TOURNÉE DE CONTACTS | Page modérera son rejet du quota catalan avant Sánchez et donnera la priorité à davantage de ressources pour Castilla-La Mancha

Emiliano García-Page ne manquera pas d'exprimer son rejet du concert catalan lors de sa rencontre avec Pedro Sánchez ce vendredi à Moncloa, ce qu'il laissera par écrit dans la partie financement du document qu'il remettra, mais il se battra également pour plus de ressources économiques pour Castilla-La Mancha . Le président de Castille-La Manche participera à la série de contacts bilatéraux avec le président du gouvernement avec le dossier « sous-financement » au bras, en plus des questions qu'il considère essentielles pour sa région en termes d’eau, d’infrastructures ou d’énergie.

Leur principale revendication est d'imposer un fonds de transition ou de nivellement pour compenser ce sous-financement. alors que le modèle de financement régional n’est pas réformé. Quelque chose sur lequel il est largement d'accord avec les présidents de la Communauté valencienne, Carlos Mazón, et de Murcie, Fernando López Miras, qui rencontreront également Sánchez dans le cadre de réunions bilatérales ce vendredi.

Le mantra de la Moncloa dans cette série de contacts est que les ressources allouées aux communautés autonomes ont augmenté de façon exponentielle par rapport à étape du gouvernement de Mariano Rajoyainsi qu'apaiser les critiques à l'égard du concert catalan en garantissant une solidarité interterritoriale et davantage de financements pour tous les territoires.

Là où ces trois barons présentent le plus de différences, c'est au niveau de la allègement partiel de la dette. García-Page penche vers une restructuration, bien qu'avec certaines nuances par rapport à ce que le gouvernement a proposé d'étendre l'accord conclu avec les indépendantistes catalans à d'autres communautés, tandis que Gênes a demandé à ses barons de ne pas accepter de coupes en dehors du cadre multilatéral.

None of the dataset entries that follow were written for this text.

(* ===== verification/Md5.v ===== *)
(** * MD5

    [src/core/ngx_md5.c]. The sixty-four lines of the transformation are a table that is
    run line by line; [MD5] is the algorithm as RFC 1321 describes it, with a formula for
    the word, the rotation and the order of the registers of a step. *)

From S2P Require Import Prelude Digest.

(** ** The code *)

Record md5_regs := Md5Regs { m_a : Z; m_b : Z; m_c : Z; m_d : Z }.

(** The basic functions, on words of 32 bits. *)
Definition F (x y z : Z) : Z := Z.lxor z (Z.land x (Z.lxor y z)).
Definition G (x y z : Z) : Z := Z.lxor y (Z.land z (Z.lxor x y)).
Definition H (x y z : Z) : Z := Z.lxor (Z.lxor x y) z.
Definition I (x y z : Z) : Z := Z.lxor y (Z.lor x (u32 (Z.lnot z))).

(** A word at [p]: [SET] and [GET] of a little-endian machine. *)
Definition word_le (data : list Z) (p : Z) : res Z :=
  b0 ← get data p;
  b1 ← get data (p + 1);
  b2 ← get data (p + 2);
  b3 ← get data (p + 3);
  Ok (b0 + Z.shiftl b1 8 + Z.shiftl b2 16 + Z.shiftl b3 24).

Inductive reg := reg_a | reg_b | reg_c | reg_d.

Definition read (r : reg) (st : md5_regs) : Z :=
  match r with reg_a => m_a st | reg_b => m_b st | reg_c => m_c st | reg_d => m_d st end.

Definition write (r : reg) (v : Z) (st : md5_regs) : md5_regs :=
  let '(Md5Regs a b c d) := st in
  match r with
  | reg_a => Md5Regs v b c d
  | reg_b => Md5Regs a v c d
  | reg_c => Md5Regs a b v d
  | reg_d => Md5Regs a b c v
  end.

Definition rotate (v s : Z) : Z :=
  Z.lor (u32 (Z.shiftl v s)) (Z.shiftr (Z.land v 0xffffffff) (32 - s)).

(** One line: [STEP(f, a, b, c, d, GET(n), t, s)]. *)
Record md5_line := STEP {
  st_f : Z -> Z -> Z -> Z;
  st_a : reg; st_b : reg; st_c : reg; st_d : reg;
  st_n : Z; st_t : Z; st_s : Z
}.

Definition run_line (data : list Z) (p : Z) (st : md5_regs) (l : md5_line) : res md5_regs :=
  x ← word_le data (p + st_n l * 4);
  let a := u32 (read (st_a l) st + (st_f l (read (st_b l) st) (read (st_c l) st) (read (st_d l) st) + x + st_t l)) in
  let a := rotate a (st_s l) in
  Ok (write (st_a l) (u32 (a + read (st_b l) st)) st).

Definition md5_lines : list md5_line :=
  [ (* Round 1 *)
   STEP F reg_a reg_b reg_c reg_d 0 0xd76aa478 7; STEP F reg_d reg_a reg_b reg_c 1 0xe8c7b756 12;
   STEP F reg_c reg_d reg_a reg_b 2 0x242070db 17; STEP F reg_b reg_c reg_d reg_a 3 0xc1bdceee 22;
   STEP F reg_a reg_b reg_c reg_d 4 0xf57c0faf 7; STEP F reg_d reg_a reg_b reg_c 5 0x4787c62a 12;
   STEP F reg_c reg_d reg_a reg_b 6 0xa8304613 17; STEP F reg_b reg_c reg_d reg_a 7 0xfd469501 22;
   STEP F reg_a reg_b reg_c reg_d 8 0x698098d8 7; STEP F reg_d reg_a reg_b reg_c 9 0x8b44f7af 12;
   STEP F reg_c reg_d reg_a reg_b 10 0xffff5bb1 17; STEP F reg_b reg_c reg_d reg_a 11 0x895cd7be 22;
   STEP F reg_a reg_b reg_c reg_d 12 0x6b901122 7; STEP F reg_d reg_a reg_b reg_c 13 0xfd987193 12;
   STEP F reg_c reg_d reg_a reg_b 14 0xa679438e 17; STEP F reg_b reg_c reg_d reg_a 15 0x49b40821 22;
   (* Round 2 *)
   STEP G reg_a reg_b reg_c reg_d 1 0xf61e2562 5; STEP G reg_d reg_a reg_b reg_c 6 0xc040b340 9;
   STEP G reg_c reg_d reg_a reg_b 11 0x265e5a51 14; STEP G reg_b reg_c reg_d reg_a 0 0xe9b6c7aa 20;
   STEP G reg_a reg_b reg_c reg_d 5 0xd62f105d 5; STEP G reg_d reg_a reg_b reg_c 10 0x02441453 9;
   STEP G reg_c reg_d reg_a reg_b 15 0xd8a1e681 14; STEP G reg_b reg_c reg_d reg_a 4 0xe7d3fbc8 20;
   STEP G reg_a reg_b reg_c reg_d 9 0x21e1cde6 5; STEP G reg_d reg_a reg_b reg_c 14 0xc33707d6 9;
   STEP G reg_c reg_d reg_a reg_b 3 0xf4d50d87 14; STEP G reg_b reg_c reg_d reg_a 8 0x455a14ed 20;
   STEP G reg_a reg_b reg_c reg_d 13 0xa9e3e905 5; STEP G reg_d reg_a reg_b reg_c 2 0xfcefa3f8 9;
   STEP G reg_c reg_d reg_a reg_b 7 0x676f02d9 14; STEP G reg_b reg_c reg_d reg_a 12 0x8d2a4c8a 20;
   (* Round 3 *)
   STEP H reg_a reg_b reg_c reg_d 5 0xfffa3942 4; STEP H reg_d reg_a reg_b reg_c 8 0x8771f681 11;
   STEP H reg_c reg_d reg_a reg_b 11 0x6d9d6122 16; STEP H reg_b reg_c reg_d reg_a 14 0xfde5380c 23;
   STEP H reg_a reg_b reg_c reg_d 1 0xa4beea44 4; STEP H reg_d reg_a reg_b reg_c 4 0x4bdecfa9 11;
   STEP H reg_c reg_d reg_a reg_b 7 0xf6bb4b60 16; STEP H reg_b reg_c reg_d reg_a 10 0xbebfbc70 23;
   STEP H reg_a reg_b reg_c reg_d 13 0x289b7ec6 4; STEP H reg_d reg_a reg_b reg_c 0 0xeaa127fa 11;
   STEP H reg_c reg_d reg_a reg_b 3 0xd4ef3085 16; STEP H reg_b reg_c reg_d reg_a 6 0x04881d05 23;
   STEP H reg_a reg_b reg_c reg_d 9 0xd9d4d039 4; STEP H reg_d reg_a reg_b reg_c 12 0xe6db99e5 11;
   STEP H reg_c reg_d reg_a reg_b 15 0x1fa27cf8 16; STEP H reg_b reg_c reg_d reg_a 2 0xc4ac5665 23;
   (* Round 4 *)
   STEP I reg_a reg_b reg_c reg_d 0 0xf4292244 6; STEP I reg_d reg_a reg_b reg_c 7 0x432aff97 10;
   STEP I reg_c reg_d reg_a reg_b 14 0xab9423a7 15; STEP I reg_b reg_c reg_d reg_a 5 0xfc93a039 21;
   STEP I reg_a reg_b reg_c reg_d 12 0x655b59c3 6; STEP I reg_d reg_a reg_b reg_c 3 0x8f0ccc92 10;
   STEP I reg_c reg_d reg_a reg_b 10 0xffeff47d 15; STEP I reg_b reg_c reg_d reg_a 1 0x85845dd1 21;
   STEP I reg_a reg_b reg_c reg_d 8 0x6fa87e4f 6; STEP I reg_d reg_a reg_b reg_c 15 0xfe2ce6e0 10;
   STEP I reg_c reg_d reg_a reg_b 6 0xa3014314 15; STEP I reg_b reg_c reg_d reg_a 13 0x4e0811a1 21;
   STEP I reg_a reg_b reg_c reg_d 4 0xf7537e82 6; STEP I reg_d reg_a reg_b reg_c 11 0xbd3af235 10;
   STEP I reg_c reg_d reg_a reg_b 2 0x2ad7d2bb 15; STEP I reg_b reg_c reg_d reg_a 9 0xeb86d391 21].

Fixpoint run_lines (data : list Z) (p : Z) (st : md5_regs) (lines : list md5_line) : res md5_regs :=
  match lines with
  | [] => Ok st
  | l :: lines => st ← run_line data p st l; run_lines data p st lines
  end.

Definition add_saved (st saved : md5_regs) : md5_regs :=
  Md5Regs (u32 (m_a st + m_a saved)) (u32 (m_b st + m_b saved)) (u32 (m_c st + m_c saved))
    (u32 (m_d st + m_d saved)).

(** The body of the loop of [ngx_md5_body]. *)
Definition md5_round (st : md5_regs) (data : list Z) (p : Z) : res md5_regs :=
  st' ← run_lines data p st md5_lines; Ok (add_saved st' st).

(** The length in the last block, from its low byte. *)
Definition md5_length (n : Z) : list Z :=
  [u8 n; u8 (Z.shiftr n 8); u8 (Z.shiftr n 16); u8 (Z.shiftr n 24);
   u8 (Z.shiftr n 32); u8 (Z.shiftr n 40); u8 (Z.shiftr n 48); u8 (Z.shiftr n 56)].

#[export] Instance md5_hash : BlockHash md5_regs := { block_round := md5_round; length_bytes := md5_length }.

Definition ngx_md5_init (ctx : digest_ctx md5_regs) : digest_ctx md5_regs :=
  DigestCtx 0 (Md5Regs 0x67452301 0xefcdab89 0x98badcfe 0x10325476) (d_buffer ctx).

Definition ngx_md5_update (ctx : digest_ctx md5_regs) (data : list Z) (size : Z) : res (digest_ctx md5_regs) :=
  digest_update ctx data size.

(** The four bytes of a register, the low one first. *)
Definition bytes_le (v : Z) : list Z := [u8 v; u8 (Z.shiftr v 8); u8 (Z.shiftr v 16); u8 (Z.shiftr v 24)].

Definition ngx_md5_final (ctx : digest_ctx md5_regs) : res (list Z) :=
  st ← digest_final ctx;
  Ok (bytes_le (m_a st) ++ bytes_le (m_b st) ++ bytes_le (m_c st) ++ bytes_le (m_d st)).

(** All of it, for a message in pieces. *)
Definition md5_pieces (ctx : digest_ctx md5_regs) (pieces : list (list Z)) : res (list Z) :=
  ctx ← digest_updates (ngx_md5_init ctx) pieces; ngx_md5_final ctx.

Example md5_abc :
  md5_pieces (DigestCtx 7 (Md5Regs 1 2 3 4) (memzero 64)) [str "a"; []; str "bc"] =
  Ok [0x90; 0x01; 0x50; 0x98; 0x3c; 0xd2; 0x4f; 0xb0; 0xd6; 0x96; 0x3f; 0x7d; 0x28; 0xe1; 0x7f; 0x72].
Proof. vm_compute. reflexivity. Qed.

(** ** MD5 as RFC 1321 describes it

    The table of lines above is that of the formulas of the RFC, and the registers that
    take turns in it are a tuple that is rotated. *)

(** ** The algorithm *)

Definition rfc_F (x y z : Z) : Z := Z.lor (Z.land x y) (Z.land (Z.lnot x) z).
Definition rfc_G (x y z : Z) : Z := Z.lor (Z.land x z) (Z.land y (Z.lnot z)).
Definition rfc_H (x y z : Z) : Z := Z.lxor (Z.lxor x y) z.
Definition rfc_I (x y z : Z) : Z := Z.lxor y (Z.lor x (u32 (Z.lnot z))).

(** [T[i + 1]], the integer part of [4294967296 * abs(sin(i + 1))] *)
Definition T : list Z :=
  [0xd76aa478; 0xe8c7b756; 0x242070db; 0xc1bdceee; 0xf57c0faf; 0x4787c62a; 0xa8304613; 0xfd469501;
   0x698098d8; 0x8b44f7af; 0xffff5bb1; 0x895cd7be; 0x6b901122; 0xfd987193; 0xa679438e; 0x49b40821;
   0xf61e2562; 0xc040b340; 0x265e5a51; 0xe9b6c7aa; 0xd62f105d; 0x02441453; 0xd8a1e681; 0xe7d3fbc8;
   0x21e1cde6; 0xc33707d6; 0xf4d50d87; 0x455a14ed; 0xa9e3e905; 0xfcefa3f8; 0x676f02d9; 0x8d2a4c8a;
   0xfffa3942; 0x8771f681; 0x6d9d6122; 0xfde5380c; 0xa4beea44; 0x4bdecfa9; 0xf6bb4b60; 0xbebfbc70;
   0x289b7ec6; 0xeaa127fa; 0xd4ef3085; 0x04881d05; 0xd9d4d039; 0xe6db99e5; 0x1fa27cf8; 0xc4ac5665;
   0xf4292244; 0x432aff97; 0xab9423a7; 0xfc93a039; 0x655b59c3; 0x8f0ccc92; 0xffeff47d; 0x85845dd1;
   0x6fa87e4f; 0xfe2ce6e0; 0xa3014314; 0x4e0811a1; 0xf7537e82; 0xbd3af235; 0x2ad7d2bb; 0xeb86d391].

Definition rfc_fn (i : nat) : Z -> Z -> Z -> Z :=
  match (i / 16)%nat with O => rfc_F | 1%nat => rfc_G | 2%nat => rfc_H | _ => rfc_I end.

(** The word of the block that the step uses. *)
Definition rfc_word (i : nat) : nat :=
  (match i / 16 with O => i | 1 => 5 * i + 1 | 2 => 3 * i + 5 | _ => 7 * i end mod 16)%nat.

Definition rfc_shift (i : nat) : Z :=
  nth (i mod 4)%nat (nth (i / 16)%nat [[7; 12; 17; 22]; [5; 9; 14; 20]; [4; 11; 16; 23]; [6; 10; 15; 21]] []) 0.

Definition rotl (v s : Z) : Z := Z.lor (u32 (Z.shiftl v s)) (Z.shiftr v (32 - s)).

(** A number from its bytes, the low one first. *)
Definition le_value (l : list Z) : Z := foldr (fun b v => b + 256 * v) 0 l.

Definition block_word (block : list Z) (n : nat) : Z := le_value (take 4 (drop (4 * n) block)).

Definition rfc_step (block : list Z) (st : md5_regs) (i : nat) : md5_regs :=
  let '(Md5Regs a b c d) := st in
  Md5Regs d (u32 (b + rotl (u32 (a + rfc_fn i b c d + block_word block (rfc_word i) + nth i T 0)) (rfc_shift i))) b c.

Definition md5_compress (st : md5_regs) (block : list Z) : md5_regs :=
  add_saved (fold_left (rfc_step block) (seq 0 64) st) st.

Definition md5_start : md5_regs := Md5Regs 0x67452301 0xefcdab89 0x98badcfe 0x10325476.

Definition MD5 (m : list Z) : list Z :=
  let st := digest_of md5_compress md5_length md5_start m in
  bytes_le (m_a st) ++ bytes_le (m_b st) ++ bytes_le (m_c st) ++ bytes_le (m_d st).

(** ** The table *)

Definition code_fn (i : nat) : Z -> Z -> Z -> Z :=
  match (i / 16)%nat with O => F | 1%nat => G | 2%nat => H | _ => I end.

(** The registers that are [a], [b], [c], [d] of step [i]. *)
Definition roles (i : nat) : reg * reg * reg * reg :=
  match (i mod 4)%nat with
  | O => (reg_a, reg_b, reg_c, reg_d)
  | 1%nat => (reg_d, reg_a, reg_b, reg_c)
  | 2%nat => (reg_c, reg_d, reg_a, reg_b)
  | _ => (reg_b, reg_c, reg_d, reg_a)
  end.

Definition code_line (i : nat) : md5_line :=
  let '(a, b, c, d) := roles i in
  STEP (code_fn i) a b c d (Z.of_nat (rfc_word i)) (nth i T 0) (rfc_shift i).

Lemma md5_lines_eq : md5_lines = map code_line (seq 0 64).
Proof. reflexivity. Qed.

Lemma F_eq x y z : F x y z = rfc_F x y z.
Proof.
  apply Z.bits_inj'. intros i Hi. unfold F, rfc_F.
  rewrite Z.lxor_spec, Z.lor_spec, !Z.land_spec, Z.lxor_spec, Z.lnot_spec by done.
  by destruct (Z.testbit x i), (Z.testbit y i), (Z.testbit z i).
Qed.

Lemma G_eq x y z : G x y z = rfc_G x y z.
Proof.
  apply Z.bits_inj'. intros i Hi. unfold G, rfc_G.
  rewrite Z.lxor_spec, Z.lor_spec, !Z.land_spec, Z.lxor_spec, Z.lnot_spec by done.
  by destruct (Z.testbit x i), (Z.testbit y i), (Z.testbit z i).
Qed.

Lemma code_fn_eq i x y z : code_fn i x y z = rfc_fn i x y z.
Proof. unfold code_fn, rfc_fn. destruct (i / 16)%nat as [|[|[|?]]]; [apply F_eq|apply G_eq|done|done]. Qed.

Lemma rotate_eq v s : rotate (u32 v) s = rotl (u32 v) s.
Proof.
  unfold rotate, rotl. change 0xffffffff with (Z.ones 32). rewrite Z.land_ones by lia.
  change (2 ^ 32) with 4294967296. unfold u32. by rewrite (Z.mod_mod v) by lia.
Qed.

(** ** Steps *)

(** The tuple of the algorithm before step [i], as the registers hold it. *)
Definition turned (i : nat) (st : md5_regs) : md5_regs :=
  let '(a, b, c, d) := roles i in Md5Regs (read a st) (read b st) (read c st) (read d st).

Lemma mod_4_cases i : (i mod 4 = 0 /\ S i mod 4 = 1 \/ i mod 4 = 1 /\ S i mod 4 = 2 \/
  i mod 4 = 2 /\ S i mod 4 = 3 \/ i mod 4 = 3 /\ S i mod 4 = 0)%nat.
Proof.
  pose proof (Nat.mod_upper_bound i 4 ltac:(lia)) as H1. pose proof (Nat.div_mod_eq i 4) as H2.
  pose proof (Nat.mod_upper_bound (S i) 4 ltac:(lia)) as H3. pose proof (Nat.div_mod_eq (S i) 4) as H4. lia.
Qed.

Lemma run_line_ok data p st i block :
  word_le data (p + Z.of_nat (rfc_word i) * 4) = Ok (block_word block (rfc_word i)) ->
  exists st', run_line data p st (code_line i) = Ok st' /\ turned (S i) st' = rfc_step block (turned i st) i.
Proof.
  intros Hw. unfold run_line, code_line, turned, roles. destruct st as [a b c d].
  destruct (mod_4_cases i) as [[-> ->]|[[-> ->]|[[-> ->]|[-> ->]]]].
  all: cbn [st_n st_a st_b st_c st_d st_f st_t st_s]; rewrite Hw, Ok_bind; eexists; split; [reflexivity|].
  all: unfold read, write, rfc_step; cbn [m_a m_b m_c m_d]; rewrite code_fn_eq, rotate_eq.
  all: f_equal; f_equal; rewrite Z.add_comm; do 2 f_equal; f_equal; lia.
Qed.

Lemma run_lines_ok data p block n : forall i st,
  (forall j, (j < 16)%nat -> word_le data (p + Z.of_nat j * 4) = Ok (block_word block j)) ->
  exists st', run_lines data p st (map code_line (seq i n)) = Ok st' /\
    turned (i + n) st' = fold_left (rfc_step block) (seq i n) (turned i st).
Proof.
  induction n as [|n IH]; intros i st Hw.
  - exists st. by rewrite Nat.add_0_r.
  - cbn [seq map run_lines fold_left].
    destruct (run_line_ok data p st i block) as (st1 & -> & Ht).
    { apply Hw. unfold rfc_word. apply Nat.mod_upper_bound. lia. }
    rewrite Ok_bind. destruct (IH (S i) st1 Hw) as (st' & -> & Ht'). exists st'. split; [done|].
    by rewrite <- Nat.add_succ_comm, Ht', Ht.
Qed.

Lemma word_le_ok data p n :
  bytes data -> 0 <= p -> p + 64 <= zlen data -> (n < 16)%nat ->
  word_le data (p + Z.of_nat n * 4) = Ok (block_word (take 64 (drop (Z.to_nat p) data)) n).
Proof.
  intros Hb Hp Hl Hn. destruct (block_bytes data p n Hb Hp Hl Hn) as (b0 & b1 & b2 & b3 & Hw & _ & H0 & H1 & H2 & H3).
  unfold word_le, block_word. rewrite Hw, H0, Ok_bind, H1, Ok_bind, H2, Ok_bind, H3, Ok_bind.
  rewrite !Z.shiftl_mul_pow2 by lia. cbn [le_value foldr]. f_equal. lia.
Qed.

#[export] Instance md5_laws : BlockHashLaws md5_regs md5_compress.
Proof.
  split.
  - intros regs data p Hb Hp Hl. cbn [block_round md5_hash]. unfold md5_round. rewrite md5_lines_eq.
    destruct (run_lines_ok data p (take 64 (drop (Z.to_nat p) data)) 64 0 regs) as (st' & -> & Ht).
    { intros j Hj. by apply word_le_ok. }
    rewrite Ok_bind. unfold md5_compress. f_equal. f_equal.
    change (turned (0 + 64) st') with (turned 0 st') in Ht. unfold turned in Ht. change (roles 0) with (reg_a, reg_b, reg_c, reg_d) in Ht.
    destruct st', regs. exact Ht.
  - done.
  - intros n. repeat constructor; apply u8_byte.
Qed.

Lemma md5_pieces_ok ctx pieces :
  zlen (d_buffer ctx) = 64 -> bytes (d_buffer ctx) ->
  Forall (fun data => bytes data /\ zlen data < 18446744073709551616) pieces ->
  md5_pieces ctx pieces = Ok (MD5 (concat pieces)).
Proof.
  intros H1 H2 Hp. pose proof (digest_pieces md5_compress md5_start (d_buffer ctx) pieces H1 H2 Hp) as H.
  unfold md5_pieces, ngx_md5_init, ngx_md5_final. fold md5_start. destruct (digest_updates _ _) as [c| |]; [|done..].
  rewrite Ok_bind in H. by rewrite Ok_bind, H, Ok_bind.
Qed.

Après avoir évoqué l'option d'une réduction de 20 %, Castilla-La Mancha a proposé qu'elle soit plus élevée pour les communautés considérées comme sous-financées. Une autre question sur laquelle Page, les populaires Mazón et López s'affrontent ouvertement concerne la guerre de l'eau pour le Transfert Tajo-Segura, toujours ouvert au dialogue.

Des enjeux « pertinents » pour la région

Depuis Castille-La Manche, ils utilisent le dernier rapport de la Fondation d'études économiques appliquées (Fedea) publié ce jeudi pour ratifier le financement dont Castille-La Manche a souffert ces dernières années. Selon les dernières données, cette région est financement par habitant ajusté inférieur à la moyenne (ce qui ajoute un financement effectif et des transferts extraordinaires de l'Etat), avec 95,3 euros. En haut du tableau se trouveraient La Rioja, la Cantabrie et les îles Baléares et en bas se trouvaient Murcie (91,4 euros), la Communauté valencienne (92,4 euros) et l'Andalousie (95 euros).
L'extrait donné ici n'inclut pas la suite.